Lemma createNotification_recipients_witness :
  NoDup (notification_recipients db_empty all_active sample_args)
  ∧ 2 ∈ notification_recipients db_empty all_active sample_args
  ∧ (3 ∉ notification_recipients db_empty all_active sample_args)
  ∧ length (fst (createNotification true db_empty all_active sample_args)) = 3.
Proof.
  destruct (createNotification_recipients db_empty all_active sample_args)
    as (Hin & Hnd & Hdocs & _).
  split; [apply Hnd; vm_compute; repeat constructor; by intros ?%elem_of_nil|].
  split; [apply Hin; split; [|discriminate]; right; exists manager;
          split_conj; [vm_compute; reflexivity | repeat constructor | done]|].
  split; [intros H; apply Hin in H as [_ H]; by apply H|].
  rewrite Hdocs, length_fmap. vm_compute. reflexivity.
Defined.

Lemma receives_spec {D} (e : Emission D) uid role :
  receives e uid role = true
  ↔ (UserRoom uid ∈ em_rooms e ∨ RoleRoom role ∈ em_rooms e)
    ∧ em_except e ≠ Some (UserRoom uid)
    ∧ em_except e ≠ Some (RoleRoom role).
Proof.
  unfold receives. rewrite andb_true_iff, negb_true_iff, existsb_exists.
  assert (Hj : ∀ x, includes (joined uid role) x = true
                    ↔ x = UserRoom uid ∨ x = RoleRoom role).
  { intros x. unfold includes, joined. rewrite bool_decide_eq_true.
    by rewrite elem_of_cons, list_elem_of_singleton. }
  split.
  - intros [(x & Hin%list_elem_of_In & Hx%Hj) Hex]. split.
    + destruct Hx as [-> | ->]; auto.
    + destruct (em_except e) as [x'|]; [|done].
      split; intros [= ->]; apply not_true_iff_false in Hex; apply Hex, Hj; auto.
  - intros (Hin & He1 & He2). split.
    + destruct Hin as [Hin|Hin]; eexists; (split; [by apply list_elem_of_In|]);
        apply Hj; auto.
    + destruct (em_except e) as [x'|]; [|done].
      apply not_true_iff_false. intros [-> | ->]%Hj; congruence.
Qed.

* WORK ORDER
Copy out the material above in its entirety, exactly.

* ANSWER TO THE PROBLEM
Lemma createNotification_recipients_witness :
  NoDup (notification_recipients db_empty all_active sample_args)
  ∧ 2 ∈ notification_recipients db_empty all_active sample_args
  ∧ (3 ∉ notification_recipients db_empty all_active sample_args)
  ∧ length (fst (createNotification true db_empty all_active sample_args)) = 3.
Proof.
  destruct (createNotification_recipients db_empty all_active sample_args)
    as (Hin & Hnd & Hdocs & _).
  split; [apply Hnd; vm_compute; repeat constructor; by intros ?%elem_of_nil|].
  split; [apply Hin; split; [|discriminate]; right; exists manager;
          split_conj; [vm_compute; reflexivity | repeat constructor | done]|].
  split; [intros H; apply Hin in H as [_ H]; by apply H|].
  rewrite Hdocs, length_fmap. vm_compute. reflexivity.
Defined.

Lemma receives_spec {D} (e : Emission D) uid role :
  receives e uid role = true
  ↔ (UserRoom uid ∈ em_rooms e ∨ RoleRoom role ∈ em_rooms e)
    ∧ em_except e ≠ Some (UserRoom uid)
    ∧ em_except e ≠ Some (RoleRoom role).
Proof.
  unfold receives. rewrite andb_true_iff, negb_true_iff, existsb_exists.
  assert (Hj : ∀ x, includes (joined uid role) x = true
                    ↔ x = UserRoom uid ∨ x = RoleRoom role).
  { intros x. unfold includes, joined. rewrite bool_decide_eq_true.
    by rewrite elem_of_cons, list_elem_of_singleton. }
  split.
  - intros [(x & Hin%list_elem_of_In & Hx%Hj) Hex]. split.
    + destruct Hx as [-> | ->]; auto.
    + destruct (em_except e) as [x'|]; [|done].
      split; intros [= ->]; apply not_true_iff_false in Hex; apply Hex, Hj; auto.
  - intros (Hin & He1 & He2). split.
    + destruct Hin as [Hin|Hin]; eexists; (split; [by apply list_elem_of_In|]);
        apply Hj; auto.
    + destruct (em_except e) as [x'|]; [|done].
      apply not_true_iff_false. intros [-> | ->]%Hj; congruence.
Qed.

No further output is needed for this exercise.